Dataset entries:
---------------

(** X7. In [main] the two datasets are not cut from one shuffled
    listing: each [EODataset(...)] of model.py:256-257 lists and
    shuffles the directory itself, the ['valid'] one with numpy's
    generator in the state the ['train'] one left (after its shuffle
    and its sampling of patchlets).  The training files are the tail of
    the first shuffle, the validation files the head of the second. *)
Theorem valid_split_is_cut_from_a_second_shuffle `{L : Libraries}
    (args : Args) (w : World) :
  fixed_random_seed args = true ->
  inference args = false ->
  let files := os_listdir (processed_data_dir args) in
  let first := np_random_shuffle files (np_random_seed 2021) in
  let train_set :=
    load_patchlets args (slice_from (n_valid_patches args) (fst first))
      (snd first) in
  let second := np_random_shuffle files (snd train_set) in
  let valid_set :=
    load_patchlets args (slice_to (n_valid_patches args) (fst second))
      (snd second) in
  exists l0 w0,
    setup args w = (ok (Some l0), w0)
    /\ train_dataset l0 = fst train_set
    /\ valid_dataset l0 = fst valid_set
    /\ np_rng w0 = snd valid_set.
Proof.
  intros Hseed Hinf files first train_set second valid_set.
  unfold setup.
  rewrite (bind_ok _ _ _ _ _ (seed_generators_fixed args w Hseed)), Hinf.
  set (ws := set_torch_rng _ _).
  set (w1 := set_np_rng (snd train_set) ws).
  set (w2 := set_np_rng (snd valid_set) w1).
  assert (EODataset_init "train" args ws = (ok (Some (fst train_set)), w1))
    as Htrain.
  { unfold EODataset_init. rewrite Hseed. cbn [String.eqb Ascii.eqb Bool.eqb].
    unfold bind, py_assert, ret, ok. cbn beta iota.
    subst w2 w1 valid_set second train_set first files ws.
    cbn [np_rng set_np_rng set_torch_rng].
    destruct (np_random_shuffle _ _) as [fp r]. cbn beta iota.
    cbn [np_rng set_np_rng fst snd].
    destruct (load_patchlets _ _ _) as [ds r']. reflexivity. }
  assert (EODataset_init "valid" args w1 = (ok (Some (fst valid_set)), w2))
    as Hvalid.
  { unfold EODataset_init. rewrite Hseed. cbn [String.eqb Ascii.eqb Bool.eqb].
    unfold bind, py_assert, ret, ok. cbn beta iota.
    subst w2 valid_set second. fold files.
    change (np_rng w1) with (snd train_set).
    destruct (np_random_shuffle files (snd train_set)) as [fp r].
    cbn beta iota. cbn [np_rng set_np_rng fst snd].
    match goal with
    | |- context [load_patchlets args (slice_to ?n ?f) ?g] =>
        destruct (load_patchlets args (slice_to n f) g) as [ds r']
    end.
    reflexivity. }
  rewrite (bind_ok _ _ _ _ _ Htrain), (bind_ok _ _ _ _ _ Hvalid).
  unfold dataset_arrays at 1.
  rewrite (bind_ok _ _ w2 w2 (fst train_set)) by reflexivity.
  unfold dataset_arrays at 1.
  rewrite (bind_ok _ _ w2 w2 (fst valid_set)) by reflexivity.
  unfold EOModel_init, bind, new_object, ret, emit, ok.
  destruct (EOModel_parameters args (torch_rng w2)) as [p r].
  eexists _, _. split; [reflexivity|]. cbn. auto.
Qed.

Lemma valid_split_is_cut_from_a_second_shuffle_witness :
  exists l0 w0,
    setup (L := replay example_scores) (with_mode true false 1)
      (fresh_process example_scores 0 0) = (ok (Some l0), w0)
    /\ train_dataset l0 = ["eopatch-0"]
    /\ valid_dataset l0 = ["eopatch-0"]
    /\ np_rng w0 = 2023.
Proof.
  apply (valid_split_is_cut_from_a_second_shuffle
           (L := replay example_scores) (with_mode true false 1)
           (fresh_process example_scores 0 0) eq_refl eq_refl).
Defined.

---------------

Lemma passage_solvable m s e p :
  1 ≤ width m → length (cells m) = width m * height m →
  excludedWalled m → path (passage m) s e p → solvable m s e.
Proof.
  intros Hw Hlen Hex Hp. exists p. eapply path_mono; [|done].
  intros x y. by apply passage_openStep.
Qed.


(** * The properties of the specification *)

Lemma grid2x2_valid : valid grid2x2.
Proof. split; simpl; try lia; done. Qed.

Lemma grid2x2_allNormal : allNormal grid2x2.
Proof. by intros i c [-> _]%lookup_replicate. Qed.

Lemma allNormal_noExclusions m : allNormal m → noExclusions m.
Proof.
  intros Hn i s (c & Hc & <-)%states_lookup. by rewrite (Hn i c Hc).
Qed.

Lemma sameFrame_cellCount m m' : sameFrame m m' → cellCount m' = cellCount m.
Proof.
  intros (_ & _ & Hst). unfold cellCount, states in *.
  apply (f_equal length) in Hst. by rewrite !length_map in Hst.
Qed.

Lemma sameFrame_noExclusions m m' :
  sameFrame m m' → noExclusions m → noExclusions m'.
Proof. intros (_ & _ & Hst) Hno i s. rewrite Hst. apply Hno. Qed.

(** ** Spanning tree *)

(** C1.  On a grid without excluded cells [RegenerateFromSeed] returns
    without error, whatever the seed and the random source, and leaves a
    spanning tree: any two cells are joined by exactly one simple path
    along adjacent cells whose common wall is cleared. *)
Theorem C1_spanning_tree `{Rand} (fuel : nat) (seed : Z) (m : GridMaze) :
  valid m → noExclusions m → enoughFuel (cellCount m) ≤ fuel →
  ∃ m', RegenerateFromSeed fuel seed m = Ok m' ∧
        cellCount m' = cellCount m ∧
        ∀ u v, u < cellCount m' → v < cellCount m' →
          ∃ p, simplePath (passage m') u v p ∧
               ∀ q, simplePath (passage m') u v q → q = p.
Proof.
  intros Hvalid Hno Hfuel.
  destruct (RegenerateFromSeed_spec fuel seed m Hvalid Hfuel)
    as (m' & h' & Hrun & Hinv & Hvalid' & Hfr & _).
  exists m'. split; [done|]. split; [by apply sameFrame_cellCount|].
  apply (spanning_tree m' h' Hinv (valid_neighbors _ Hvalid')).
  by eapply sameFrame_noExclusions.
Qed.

---------------

-- What to produce --
Copy the lines above exactly. Start with the line containing "(** X7. In [main]", end with the line containing "and its sampling", and include both.

-- Solved problem --
(** X7. In [main] the two datasets are not cut from one shuffled
    listing: each [EODataset(...)] of model.py:256-257 lists and
    shuffles the directory itself, the ['valid'] one with numpy's
    generator in the state the ['train'] one left (after its shuffle
    and its sampling of patchlets).  The training files are the tail of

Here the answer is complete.